Dataset entries:
(* ===== verification/TestProc.v ===== *)
(** * Tests of processes, pipes and exec (user/usertests.c)

    As in TestFs.v, [fuel] bounds loops that go on until the kernel says stop and
    [junk] is the value of a variable that has not been set. *)
From S2P Require Import Prelude Memory Machine User Umalloc TestLib.
From stdpp Require Import gmap strings countable prelude.

Open Scope Z_scope.

Section TestProc.
Context (fuel : nat) (junk : Z).

(** ** exec and pipes *)

Definition exectest (s : list Z) : prog unit :=
  unlink "echo-ok" ;;
  pid ← fork;
  fails s (pid <? 0) "fork failed" ;;
  (if pid =? 0 then
     close 1 ;;
     fd ← open "echo-ok" (Z.lor O_CREATE O_WRONLY);
     fails s (fd <? 0) "create failed" ;;
     fails s (negb (fd =? 1)) "wrong fd" ;;
     r ← exec "echo" [bytes "echo"; bytes "OK"];
     fails s (r <? 0) "exec echo failed"
   else mret tt) ;;
  w ← wait_st junk;
  (if negb (w.1 =? pid) then printf (line "%s: wait failed!") [AStr (Some s)] else mret tt) ;;
  if negb (w.2 =? 0) then exit w.2 else
  fd ← open "echo-ok" O_RDONLY;
  fails s (fd <? 0) "open failed" ;;
  r ← read fd 2;
  fails s (negb (r.1 =? 2)) "read failed" ;;
  unlink "echo-ok" ;;
  if (at_ r.2 0 =? 79) && (at_ r.2 1 =? 75) then exit 0
  else die (line "%s: wrong output") [AStr (Some s)].

(** [n] bytes counted up from [seq]. *)
Fixpoint counted (n : nat) (seq : Z) : list Z :=
  match n with
  | O => []
  | S n' => u8 seq :: counted n' (seq + 1)
  end.
(** The loop that reads the pipe: the bytes read, or [None] if one of them is
    wrong. *)
Fixpoint pipe1_read (fuel : nat) (s : list Z) (fd seq total cc : Z) : prog (option Z) :=
  match fuel with
  | O => Fuel
  | S fuel' =>
    r ← read fd cc;
    if 0 <? r.1 then
      if negb (bool_decide (first r.1 r.2 = counted (Z.to_nat r.1) seq)) then
        printf (line "%s: pipe1 oops 2") [AStr (Some s)] ;;
        mret None
      else
        let cc := cc * 2 in
        pipe1_read fuel' s fd (seq + r.1) (total + r.1) (if BUFSZ <? cc then BUFSZ else cc)
    else mret (Some total)
  end.
Definition pipe1 (s : list Z) : prog unit :=
  p ← pipe;
  let '(r, fd0, fd1) := p in
  fails s (negb (r =? 0)) "pipe() failed" ;;
  pid ← fork;
  if pid =? 0 then
    close fd0 ;;
    for_ 5 0 (fun n =>
      r ← write fd1 (counted 1033 (n * 1033));
      fails s (negb (r =? 1033)) "pipe1 oops 1") ;;
    exit 0
  else if 0 <? pid then
    close fd1 ;;
    t ← pipe1_read fuel s fd0 0 0 1;
    match t with
    | None => mret tt
    | Some total =>
      check (negb (total =? 5165)) (line "%s: pipe1 oops 3 total %d") [AInt total] ;;
      close fd0 ;;
      w ← wait_st junk;
      exit w.2
    end
  else die (line "%s: fork() failed") [AStr (Some s)].

(** ** Killing *)

(** [xst] is the same variable in every turn. *)
Fixpoint killstatus_loop (n : nat) (s : list Z) (xst : Z) : prog unit :=
  match n with
  | O => exit 0
  | S n' =>
    pid1 ← fork;
    fails s (pid1 <? 0) "fork failed" ;;
    if pid1 =? 0 then
      forever fuel tt (fun _ => sys Sgetpid ;; mret (Some tt)) ;;
      exit 0
    else
    sleep 1 ;;
    kill pid1 ;;
    w ← wait_st xst;
    fails s (negb (w.2 =? -1)) "status should be -1" ;;
    killstatus_loop n' s w.2
  end.
Definition killstatus (s : list Z) : prog unit := killstatus_loop 100 s junk.

Definition preempt (s : list Z) : prog unit :=
  pid1 ← fork;
  fails_ s (pid1 <? 0) "fork failed" ;;
  if pid1 =? 0 then spin else
  pid2 ← fork;
  fails s (pid2 <? 0) "fork failed" ;;
  if pid2 =? 0 then spin else
  p ← pipe;
  let '(_, pfd0, pfd1) := p in
  pid3 ← fork;
  fails s (pid3 <? 0) "fork failed" ;;
  if pid3 =? 0 then
    close pfd0 ;;
    r ← write pfd1 (bytes "x");
    (if negb (r =? 1) then printf (bytes "%s: preempt write error") [AStr (Some s)] else mret tt) ;;
    close pfd1 ;;
    spin
  else
  close pfd1 ;;
  r ← read pfd0 BUFSZ;
  if negb (r.1 =? 1) then printf (bytes "%s: preempt read error") [AStr (Some s)] else
  close pfd0 ;;
  printf (bytes "kill... ") [] ;;
  kill pid1 ;;
  kill pid2 ;;
  kill pid3 ;;
  printf (bytes "wait... ") [] ;;
  wait ;;
  wait ;;
  ignore wait.

(** ** fork, exit and wait *)

Definition exitwait (s : list Z) : prog unit :=
  for_ 100 0 (fun i =>
    pid ← fork;
    fails s (pid <? 0) "fork failed" ;;
    if negb (pid =? 0) then
      w ← wait_st junk;
      fails s (negb (w.1 =? pid)) "wait wrong pid" ;;
      fails s (negb (i =? w.2)) "wait wrong exit status"
    else exit i).

Definition reparent (s : list Z) : prog unit :=
  master_pid ← sys Sgetpid;
  for_ 200 0 (fun _ =>
    pid ← fork;
    fails s (pid <? 0) "fork failed" ;;
    if negb (pid =? 0) then
      w ← wait;
      fails s (negb (w =? pid)) "wait wrong pid"
    else
      pid2 ← fork;
      if pid2 <? 0 then kill master_pid ;; exit 1
      else exit 0) ;;
  exit 0.

Definition twochildren (s : list Z) : prog unit :=
  for_ 1000 0 (fun _ =>
    pid1 ← fork;
    fails s (pid1 <? 0) "fork failed" ;;
    if pid1 =? 0 then exit 0 else
    pid2 ← fork;
    fails s (pid2 <? 0) "fork failed" ;;
    if pid2 =? 0 then exit 0 else
    wait ;;
    ignore wait).

Definition forkfork (s : list Z) : prog unit :=
  for_ 2 0 (fun _ =>
    pid ← fork;
    fails_ s (pid <? 0) "fork failed" ;;
    if pid =? 0 then
      for_ 200 0 (fun _ =>
        pid1 ← fork;
        if pid1 <? 0 then exit 1
        else if pid1 =? 0 then exit 0
        else ignore wait) ;;
      exit 0
    else mret tt) ;;
  wait_all 2 junk (fun _ => fails_ s true "fork in child failed").

Definition forkforkfork (s : list Z) : prog unit :=
  unlink "stopforking" ;;
  pid ← fork;
  fails_ s (pid <? 0) "fork failed" ;;
  if pid =? 0 then
    forever fuel tt (fun _ =>
      fd ← open "stopforking" 0;
      if 0 <=? fd then exit 0 else
      r ← fork;
      (if r <? 0 then fd ← open "stopforking" RDWR_CREATE; close fd else mret tt) ;;
      mret (Some tt)) ;;
    exit 0
  else
  sleep 20 ;;
  fd ← open "stopforking" RDWR_CREATE;
  close fd ;;
  wait ;;
  ignore (sleep 10).

Definition reparent2 (s : list Z) : prog unit :=
  for_ 800 0 (fun _ =>
    pid1 ← fork;
    check (pid1 <? 0) (line "fork failed") [] ;;
    if pid1 =? 0 then
      fork ;;
      fork ;;
      exit 0
    else ignore wait) ;;
  exit 0.

(** [for(n=0; n<N; n++)]: how many children there are. *)
Definition forktest_fork (n : nat) : prog Z :=
  for_break n 0 (fun _ =>
    pid ← fork;
    if pid <? 0 then mret false
    else if pid =? 0 then exit 0
    else mret true).
Definition forktest (s : list Z) : prog unit :=
  n ← forktest_fork 1000;
  fails s (n =? 0) "no fork at all!" ;;
  fails s (n =? 1000) "fork claimed to work 1000 times!" ;;
  for_ (Z.to_nat n) 0 (fun _ =>
    r ← wait;
    fails s (r <? 0) "wait stopped early") ;;
  r ← wait;
  fails s (negb (r =? -1)) "wait got too many".

(** ** Memory *)

Section Mem.
Context {Pr : Umalloc.Process}.
Import Umalloc.

(** Allocating all there is, in a list; then freeing it. *)
Fixpoint mem_take (n : nat) (m1 : Z) : M ust Z :=
  match n with
  | O => hang
  | S n' =>
    m2 ← malloc fuel 10001;
    if m2 =? 0 then mret m1 else
    modify (fun u => set_umem (store32 (umem u) m2 m1) u) ;;
    mem_take n' m2
  end.
Fixpoint mem_give (n : nat) (m1 : Z) : M ust unit :=
  if m1 =? 0 then mret tt else
  match n with
  | O => hang
  | S n' =>
    m2 ← Prelude.gets (fun u => load32 (umem u) m1);
    free fuel m1 ;;
    mem_give n' m2
  end.
(** What the child does, in its memory: whether the last allocation succeeds. *)
Definition mem_child : M ust bool :=
  m1 ← mem_take fuel 0;
  mem_give fuel m1 ;;
  m1 ← malloc fuel 20480;
  if m1 =? 0 then mret false else
  free fuel m1 ;;
  mret true.
(** [u0] is the memory of the process. *)
Definition mem (u0 : ust) (s : list Z) : prog unit :=
  pid ← fork;
  if pid =? 0 then
    match mem_child u0 with
    | Ok true _ => exit 0
    | Ok false _ => die (line "couldn't allocate mem?!!") []
    | _ => Fuel
    end
  else
    w ← wait_st junk;
    if w.2 =? -1 then exit 0 else exit w.2.
End Mem.

(** [n] blanks. *)
Definition blanks (n : nat) : list Z := replicate n 32.
Definition bigarg : list Z := line "bigargs test: failed" ++ blanks 199.
Definition bigargtest (s : list Z) : prog unit :=
  unlink "bigarg-ok" ;;
  pid ← fork;
  (if pid =? 0 then
     exec "echo" (replicate (MAXARG - 1) bigarg) ;;
     fd ← open "bigarg-ok" O_CREATE;
     close fd ;;
     exit 0
   else fails s (pid <? 0) "bigargtest: fork failed") ;;
  w ← wait_st junk;
  if negb (w.2 =? 0) then exit w.2 else
  fd ← open "bigarg-ok" 0;
  fails s (fd <? 0) "bigarg test failed!" ;;
  close fd.

(** Taking all memory, a page at a time; the last byte of each is written. *)
Definition take_pages : prog unit :=
  forever fuel tt (fun _ =>
    a ← sbrk 4096;
    if addr a =? NOMEM then mret None else
    sys (Sstore (addr (a + 4096 - 1)) 1) ;;
    mret (Some tt)).
Definition execout (s : list Z) : prog unit :=
  for_ 15 0 (fun avail =>
    pid ← fork;
    if pid <? 0 then die (line "fork failed") []
    else if pid =? 0 then
      take_pages ;;
      for_ (Z.to_nat avail) 0 (fun _ => ignore (sbrk (-4096))) ;;
      close 1 ;;
      exec "echo" [bytes "echo"; bytes "x"] ;;
      exit 0
    else ignore wait) ;;
  exit 0.
End TestProc.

▶ [What to do]: Reproduce only the lines above, starting at the line with "let '(r, fd0, fd1) := p in" and ending at the line with "fails s (negb (r =? 1033))", exactly as written.

▶ [Solution to this task]:
  let '(r, fd0, fd1) := p in
  fails s (negb (r =? 0)) "pipe() failed" ;;
  pid ← fork;
  if pid =? 0 then
    close fd0 ;;
    for_ 5 0 (fun n =>
      r ← write fd1 (counted 1033 (n * 1033));
      fails s (negb (r =? 1033)) "pipe1 oops 1") ;;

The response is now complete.